That cartoon above, showing apparent Zionists (as in “Jews”) sipping Gazan blood like wine, is probably the most outrageous of political cartoonist Dwayne Booth’s works…I don’t know, maybe this one is..

All a matter of taste, I guess. The ethics question is, now what, if anything?

Booth is a lecturer at the University of Pennsylvania’s Annenberg School of Communication having joined the school as an adjunct faculty member in 2015. Political cartooning is certainly a valid courss of study. He currently teaches two classes, but since Hamas’s October 7 terror attack, his off-campus cartooning has become especially controversial.

Booth publishes political cartoons under the pen name “Mr. Fish.” One of his classes teaches students the political cartooning art by exploring “the purpose and significance of image-based communication as an unparalleled propagator of both noble and nefarious ideas,” according to Penn’s website. “Work presented will be chosen for its unique ability to demonstrate the inflammatory effect of weaponized visual jokes, uncensored commentary, and critical thinking on a society so often perplexed by artistic free expression and radicalized creative candor.”

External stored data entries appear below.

Lemma drawings_texts_witness :
  exists medal,
    @compose_medal RectKernel.kernel trail_composition DEFAULT_CONSTRAINTS
    = inr medal
    /\ text_contents (Svg.elements (render_production_svg medal))
       = map TextElement.content
           (filter straight (MedalComposition.texts trail_composition)).
Proof.
  destruct (@compose_medal_returns RectKernel.kernel trail_composition
              DEFAULT_CONSTRAINTS trail_motifs_well_formed) as [medal H].
  exists medal. split; [exact H |].
  exact (proj1 (proj2 (proj2
           (@drawings_texts RectKernel.kernel trail_composition
              DEFAULT_CONSTRAINTS medal "hetre" 10 true H)))).
Defined.

Lemma drawings_motif_lines_witness :
  exists medal,
    @compose_medal RectKernel.kernel trail_composition DEFAULT_CONSTRAINTS
    = inr medal
    /\ polylines
         (children
            (nth_child 1
               (first_element (Svg.elements (render_production_svg medal)))))
       = ComposedMedal.motif_lines medal.
Proof.
  destruct (@compose_medal_returns RectKernel.kernel trail_composition
              DEFAULT_CONSTRAINTS trail_motifs_well_formed) as [medal H].
  exists medal. split; [exact H |].
  assert (W : Forall waves_have_width
                (MedalComposition.motifs trail_composition)).
  { repeat (apply Forall_cons; [intros E; discriminate E |]).
    apply Forall_nil. }
  exact (proj2 (proj2
           (@drawings_motif_lines RectKernel.kernel trail_composition
              DEFAULT_CONSTRAINTS medal "hetre" 10 true H W))).
Defined.

Lemma drawings_ribbon_hole_witness :
  exists medal,
    @compose_medal RectKernel.kernel trail_composition DEFAULT_CONSTRAINTS
    = inr medal
    /\ circles
         (children
            (first_element
               (Svg.elements (create_svg_medal medal "hetre" 10 true))))
       = [(resolved_center trail_composition
             (ComposedMedal.outline medal), 4 / 2)].
Proof.
  destruct (@compose_medal_returns RectKernel.kernel trail_composition
              DEFAULT_CONSTRAINTS trail_motifs_well_formed) as [medal H].
  exists medal. split; [exact H |].
  exact (proj1
           (@drawings_ribbon_hole RectKernel.kernel trail_composition
              DEFAULT_CONSTRAINTS medal "hetre" 10 true H)).
Defined.

Lemma drawings_text_arcs_witness :
  exists medal,
    @compose_medal RectKernel.kernel trail_composition DEFAULT_CONSTRAINTS
    = inr medal
    /\ List.length
         (arcs (Svg.defs (create_svg_medal medal "hetre" 10 true)))
       = 2%nat.
Proof.
  destruct (@compose_medal_returns RectKernel.kernel trail_composition
              DEFAULT_CONSTRAINTS trail_motifs_well_formed) as [medal H].
  exists medal. split; [exact H |].
  rewrite (@drawings_text_arcs RectKernel.kernel trail_composition
             DEFAULT_CONSTRAINTS medal "hetre" 10 true H).
  reflexivity.
Defined.

Lemma generate_medal_composition_forced_shape_witness :
  exists composition,
    generate_medal_composition (fun s => s) (fun s => s) one_word
      "swimming" "relay" "2026" None (Some "circle"%string) 80
    = inr composition
    /\ @get_shape RectKernel.kernel
         (MedalComposition.shape_type composition)
         (MedalComposition.shape_params composition)
       = @create_circle RectKernel.kernel (80 * (8 / 10)).
Proof.
  eexists. split; [reflexivity |].
  refine (proj2 (proj2 (proj2
            (proj2
               (@generate_medal_composition_forced_shape
                  (fun s => s) (fun s => s) one_word
                  "swimming" "relay" "2026" None (Some "circle"%string) 80)
               _ eq_refl)))
            RectKernel.kernel "circle"%string eq_refl eq_refl _ eq_refl).
  discriminate.
Defined.
(** * The poll/sync engine of the dataplicity agent ([dataplicity/client.py])

    A shallow embedding of [Client]: the constructor, the run loop, the disk
    poll, the sync cycle with its metadata one-shot, and the m2m identity
    announcement.  Python's mutable instance is a record threaded through a
    state monad; exceptions are an explicit result; logging, batch scopes,
    network requests and the close hook are recorded as a list of events. *)

From stdpp Require Import gmap strings list pretty.

Local Open Scope string_scope.
Local Open Scope Z_scope.
Local Open Scope list_scope.

(** ** Python values, exceptions, events *)

(** The few Python values the engine handles: [None], booleans, integers and
    strings. *)
Inductive value :=
| VNone
| VBool (b : bool)
| VInt (n : Z)
| VStr (s : string).

(** Python truthiness, as used by [not x] and [x or y]. *)
Definition truthy (v : value) : bool :=
  match v with
  | VNone => false
  | VBool b => b
  | VInt n => negb (Z.eqb n 0)
  | VStr s => negb (String.eqb s EmptyString)
  end.

(** [x or y] on values. *)
Definition py_or (x y : value) : value := if truthy x then x else y.

(** A [str]-or-[None] argument seen as a value. *)
Definition of_opt_str (o : option string) : value :=
  match o with Some s => VStr s | None => VNone end.
Lemma clearPhotos_keeps_the_backlog_witness :
  let w := after [CallAddPhoto [["001"%byte]; ["002"%byte]]; LockGrant;
                  ImageDescriptionSettles (Some "one"%string)] in
  let w1 := after [CallAddPhoto [["001"%byte]; ["002"%byte]]; LockGrant;
                   ImageDescriptionSettles (Some "one"%string);
                   CallClearPhotos;
                   ImageDescriptionSettles (Some "two"%string)] in
  pipeline w1 = backlog w ++ added [ImageDescriptionSettles (Some "two"%string)] /\
  (quiescent w1 = true ->
   map photo (photos (agent w1)) =
   backlog w ++ added [ImageDescriptionSettles (Some "two"%string)]).
Proof.
  apply (clearPhotos_keeps_the_backlog
           [ImageDescriptionSettles (Some "two"%string)]
           (after [CallAddPhoto [["001"%byte]; ["002"%byte]]; LockGrant;
                   ImageDescriptionSettles (Some "one"%string)])).
  - vm_compute; reflexivity.
  - reflexivity.
  - vm_compute; reflexivity.
Defined.


(** The body of [addPhoto], suspended at a photo, runs to its end: it
    appends an entry per description delivered, and publishes the last
    description only when none was rejected and it is not empty. *)
Lemma addPhoto_body_runs (describe : bytes -> option string)
  (rest : list bytes) (p : bytes) (last : option string) (w : World) :
  suspended w = Some (AwaitImageDescription p rest last) ->
  exists w1,
    run (settle_photos describe (p :: rest)) w = Some w1 /\
    lock (agent w1) = AsyncLock.finish (lock (agent w)) /\
    photos (agent w1) = photos (agent w) ++ described describe (p :: rest) /\
    state (agent w1) =
      (if publishes describe (p :: rest)
       then set_lastDescription (last_description describe (p :: rest))
                                (state (agent w))
       else state (agent w)) /\
    stateCopy (agent w1) =
      (if publishes describe (p :: rest) then state (agent w1)
       else stateCopy (agent w)) /\
    suspended w1 = None /\
    resuming w1 = resuming w /\
    trace w1 =
      trace w ++ map ImageDescription (tl (attempted describe (p :: rest)))
      ++ (if all_described describe (p :: rest)
          then (if publishes describe (p :: rest)
                then [Notify (state (agent w1))] else [])
          else [AddPhotoRejected]).
Proof.
  revert p last w; induction rest as [|p1 rest IH]; intros p last w Hs;
    destruct w as [[[busy q] ps st sc] susp res tr]; cbn in Hs; subst susp.
  - unfold publishes.
    cbn [settle_photos described attempted all_described last_description
         forallb tl map].
    destruct (describe p) as [d|] eqn:Ed; cbn [is_some andb];
      cbn [run]; reduce_step.
    + destruct d as [|c d]; cbn [truthy];
        (eexists; split; [reflexivity|]); project; cbn [app];
        rewrite ?app_nil_r; repeat split.
    + (eexists; split; [reflexivity|]); project; cbn [app];
        rewrite ?app_nil_r; repeat split.
  - unfold publishes.
    change (described describe (p :: p1 :: rest))
      with (match describe p with
            | Some d0 => mkPhoto p d0 :: described describe (p1 :: rest)
            | None => [] end).
    change (attempted describe (p :: p1 :: rest))
      with (match describe p with
            | Some _ => p :: attempted describe (p1 :: rest)
            | None => [p] end).
    change (all_described describe (p :: p1 :: rest))
      with (is_some (describe p) && all_described describe (p1 :: rest)).
    change (last_description describe (p :: p1 :: rest))
      with (last_description describe (p1 :: rest)).
    change (settle_photos describe (p :: p1 :: rest))
      with (match describe p with
            | Some d => ImageDescriptionSettles (Some d)
                        :: settle_photos describe (p1 :: rest)
            | None => [ImageDescriptionSettles None] end).
    destruct (describe p) as [d|] eqn:Ed; cbn [is_some andb tl];
      cbn [run]; reduce_step.
    + match goal with |- context [run _ ?w0] =>
        destruct (IH p1 (Some d) w0 eq_refl)
          as (w1 & Hr & Hl & Hp & Hst & Hsc & Hsu & Hre & Htr) end.
      exists w1. split; [exact Hr|].
      unfold publishes in *. project. project_in Hl. project_in Hp.
      project_in Hst. project_in Hsc. project_in Hre. project_in Htr.
      rewrite Hl, Hp, Hsu, Hre, Htr, Hsc, Hst.
      repeat split.
      * now rewrite <- app_assoc.
      * rewrite <- app_assoc.
        change (attempted describe (p1 :: rest))
          with (match describe p1 with
                | Some _ => p1 :: attempted describe rest
                | None => [p1] end).
        destruct (describe p1); reflexivity.
    + (eexists; split; [reflexivity|]); project; cbn [app map];
        rewrite ?app_nil_r; repeat split.
Qed.
(** * Advanced PID Controller: device handle, entry setup and control core

    A shallow embedding of
    [custom_components/advanced_pid_controller/__init__.py] together with
    the control core (parameter resolver, PID engine, control session)
    that the integration's design document describes.

    Conventions of the embedding.
    - The host ([hass]) is an explicit value: its state machine, its
      entity registry and its [data] dictionary are finite maps.  The
      handle's [self.hass] is a reference to that one shared host, so
      every method takes the current host as an argument.
    - A Python value that may be [None] is an [option].
    - [float(s)] is a parameter [float_of_string]: [None] stands for the
      [ValueError] that the source catches.
    - A raised exception is the [Raise] branch of [outcome].
    - The host's platform calls ([async_forward_entry_setups],
      [async_unload_platforms]) are kept to the record of which platforms
      an entry has; what the platforms do to entities and their states is
      not modelled. *)

From Stdlib Require Import QArith Lqa DecimalString Ascii.
From stdpp Require Import gmap strings.

Open Scope string_scope.

(** ** Host objects *)

(** A state object of the host's state machine; the integration reads
    only its [state] string. *)
Record State := mkState { state : string }.

Inductive Platform := SENSOR | NUMBER | SWITCH.

Definition PLATFORMS : list Platform := [SENSOR; NUMBER; SWITCH].
(** Rounding is for display only on the page.  In a run that returned, the
    value that enters pass [k + 1] is the unrounded update computed by pass
    [k]: the record of pass [k] shows it as [x_next] and the record of pass
    [k + 1] shows it as [x], both through [toFixed(2)], and it is never
    parsed back from such a text.  And two runs on the same form fields
    return the same records, whatever the state held before. *)
Theorem page_rounding_is_display_only st all k r r' :
  try_block st = Return all ->
  nth_error all k = Some r ->
  nth_error all (S k) = Some r' ->
  (exists x fx fpx fppx,
     x0_entering st k = Return x
     /\ f st x = Return fx /\ fPrime st x = Return fpx
     /\ fDoublePrime st x = Return fppx
     /\ x0_entering st (S k)
        = Return (Spec.x_next Math_pow (Page.method st) x fx fpx fppx)
     /\ Page.x_next r
        = toFixed (Spec.x_next Math_pow (Page.method st) x fx fpx fppx) 2
     /\ Page.x r'
        = toFixed (Spec.x_next Math_pow (Page.method st) x fx fpx fppx) 2)
  /\ forall st',
       Page.equation st' = Page.equation st ->
       Page.initialGuess st' = Page.initialGuess st ->
       Page.iterations st' = Page.iterations st ->
       Page.method st' = Page.method st ->
       Page.trueRoot st' = Page.trueRoot st ->
       try_block st' = Return all.
Proof.
  intros Hrun Hr Hr'. destruct (try_block_returns st all Hrun) as [xn Hn].
  split.
  - destruct (record_of_pass st _ xn all k r Hn Hr)
      as (x & fx & fpx & fppx & _ & Hx & Hf & Hf' & Hf'' & Hnext & ->).
    destruct (record_of_pass st _ xn all (S k) r' Hn Hr')
      as (y & fy & fpy & fppy & _ & Hy & _ & _ & _ & _ & ->).
    rewrite Hnext in Hy. injection Hy as <-.
    exists x, fx, fpx, fppx.
    repeat (split; [assumption|]). split; reflexivity.
  - intros st' Heq Hguess Hit Hm Hroot. unfold Page.try_block.
    rewrite Hit, (loop_vars_same_fields st' st) by assumption.
    now rewrite Hn.
Qed.

End PageProperties.

(** ** The stub and the scenarios *)

Local Open Scope float_scope.

Lemma stub_succeeds_square st n :
  Page.equation st = "x^2 - 4" ->
  Trace.evaluator_succeeds Stub.mathjs Stub.Math_pow st n.
Proof.
  intros Heq k x0 _ _. exists (x0 * x0 - 4)%float, (2 * x0)%float, 2%float.
  unfold Page.f, Page.fPrime, Page.fDoublePrime. rewrite Heq.
  split; [reflexivity|]. split; reflexivity.
Qed.

Lemma stub_succeeds_identity st n :
  Page.equation st = "x" ->
  Trace.evaluator_succeeds Stub.mathjs Stub.Math_pow st n.
Proof.
  intros Heq k x0 _ _. exists x0, 1%float, 0%float.
  unfold Page.f, Page.fPrime, Page.fDoublePrime. rewrite Heq.
  split; [reflexivity|]. split; reflexivity.
Qed.

(** Scenario A of the specification: the first pass shows 2.17 and the second
    starts from the unrounded value. *)
Example scenario_A_runs :
  List.map Page.x_next (Page.results Scenario.after_A)
  = ["2.17"; "2.01"; "2.00"]
  /\ List.map Page.x (Page.results Scenario.after_A)
     = ["3.00"; "2.17"; "2.01"]
  /\ List.map Page.fx (Page.results Scenario.after_A)
     = ["5.00"; "0.69"; "0.03"]
  /\ Trace.x0_entering Stub.mathjs Stub.Math_pow Scenario.A 1
     = Return (3 - 5 / 6)%float
  /\ PrimFloat.eqb (3 - 5 / 6) (parseFloat "2.17") = false.
Proof. vm_compute. repeat split. Qed.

You can see more of Booth’s anti-Israel cartoons here. As far as I can determine, there is not sufficient basis for disciplining him or ending his association with the school. Political cartooning, though I personally view it as a crude, over-rated and deceitful form of editorial, is by nature extreme in device and approach. Booth’s own political opinions and obvious anger at Israel that he expresses as “Mr. Fish” or on social media are not relevant to his value teaching the political cartooning craft, and would seem to be squarely within the margins of both academic freedom and the first Amendment, provided that his commentary in class and on campus are not directed at Jewish students.

However, if a school, like the University of Pennsylvania, decided that, at a time when there are unusual tensions around the Gaza-Israel conflict its lecturer should cool his public fervor or consider another teaching position elsewhere, that would be a fully ethically defensible position. He’s right at the line now.

He might even have crossed it.

Ethics Quote Of The Month: Political Cartoonist Michael P. Ramirez

“Today, political correctness and the woke movement have defined words and images as weapons that should be banned for offending political categories and self-defined oppressed groups. It is tolerance of all ideas—except those they disagree with, and it follows the adage that if you can’t win the argument, you change the rules. It treats people as children who must be shielded from conversation, unable to manage a verbal exchange without supervision, and it is a direct threat to freedom of speech and liberty—as well as the truth.”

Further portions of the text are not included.